• THE PROBLEM: Output the line that contains "Definition PATTERN_6 : string", then every line beneath it through the end of the records, exactly as given and with no other lines.

(DATA EXCERPTS begins)

(* ===== verification/ReviewCodec.v ===== *)
(** * The types and the codec of the review protocol
    ([src/packages/protocol/src/generated/review/v1/types.ts], [encode.ts], [decode.ts]
    and [dispatch.ts])

    The vocabularies, the bounds of the payloads and the types of the generated
    code, and the messages of the schema; the generated encoders and decoders as
    they stand, each after those it calls, with the table of those that the schema's
    objects have; and the dispatch on the type of a message. *)

From S2P Require Import Prelude StableJson Validation Schema ReviewSchema ReviewValidate Codec.
(* ===== verification/ConnectorValidate.v ===== *)
(** * The validators of the connector protocol
    ([src/packages/protocol/src/generated/connector/v1/validate.ts])

    The generated functions as they stand, each after those it calls, and the table
    of those that the schema's definitions have; each finds the violations of its
    definition, in the same order. *)

From S2P Require Import Prelude ReviewDomain StableJson Validation Schema Patterns ConnectorSchema.
#[local] Open Scope Z_scope.

Definition PATTERN_0 : string → bool := whole expression_0.
Definition PATTERN_1 : string → bool := whole expression_1.
Definition PATTERN_2 : string → bool := whole expression_43.
Definition PATTERN_3 : string → bool := whole expression_11.
Definition PATTERN_4 : string → bool := whole expression_12.
Definition PATTERN_5 : string → bool := whole expression_44.
Definition PATTERN_6 : string → bool := whole expression_45.
Definition PATTERN_7 : string → bool := whole expression_7.
Definition PATTERN_8 : string → bool := whole expression_46.
Definition PATTERN_9 : string → bool := whole expression_15.
Definition PATTERN_10 : string → bool := whole expression_13.
Definition PATTERN_11 : string → bool := whole expression_14.
Definition PATTERN_12 : string → bool := whole expression_6.
Definition PATTERN_13 : string → bool := whole expression_10.
Definition PATTERN_14 : string → bool := whole expression_8.
Definition PATTERN_15 : string → bool := whole expression_9.
Definition PATTERN_16 : string → bool := whole expression_47.
Definition PATTERN_17 : string → bool := whole expression_48.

(DATA EXCERPTS ends)

• RESULT:
Definition PATTERN_6 : string → bool := whole expression_45.
Definition PATTERN_7 : string → bool := whole expression_7.
Definition PATTERN_8 : string → bool := whole expression_46.
Definition PATTERN_9 : string → bool := whole expression_15.
Definition PATTERN_10 : string → bool := whole expression_13.
Definition PATTERN_11 : string → bool := whole expression_14.
Definition PATTERN_12 : string → bool := whole expression_6.
Definition PATTERN_13 : string → bool := whole expression_10.
Definition PATTERN_14 : string → bool := whole expression_8.
Definition PATTERN_15 : string → bool := whole expression_9.
Definition PATTERN_16 : string → bool := whole expression_47.
Definition PATTERN_17 : string → bool := whole expression_48.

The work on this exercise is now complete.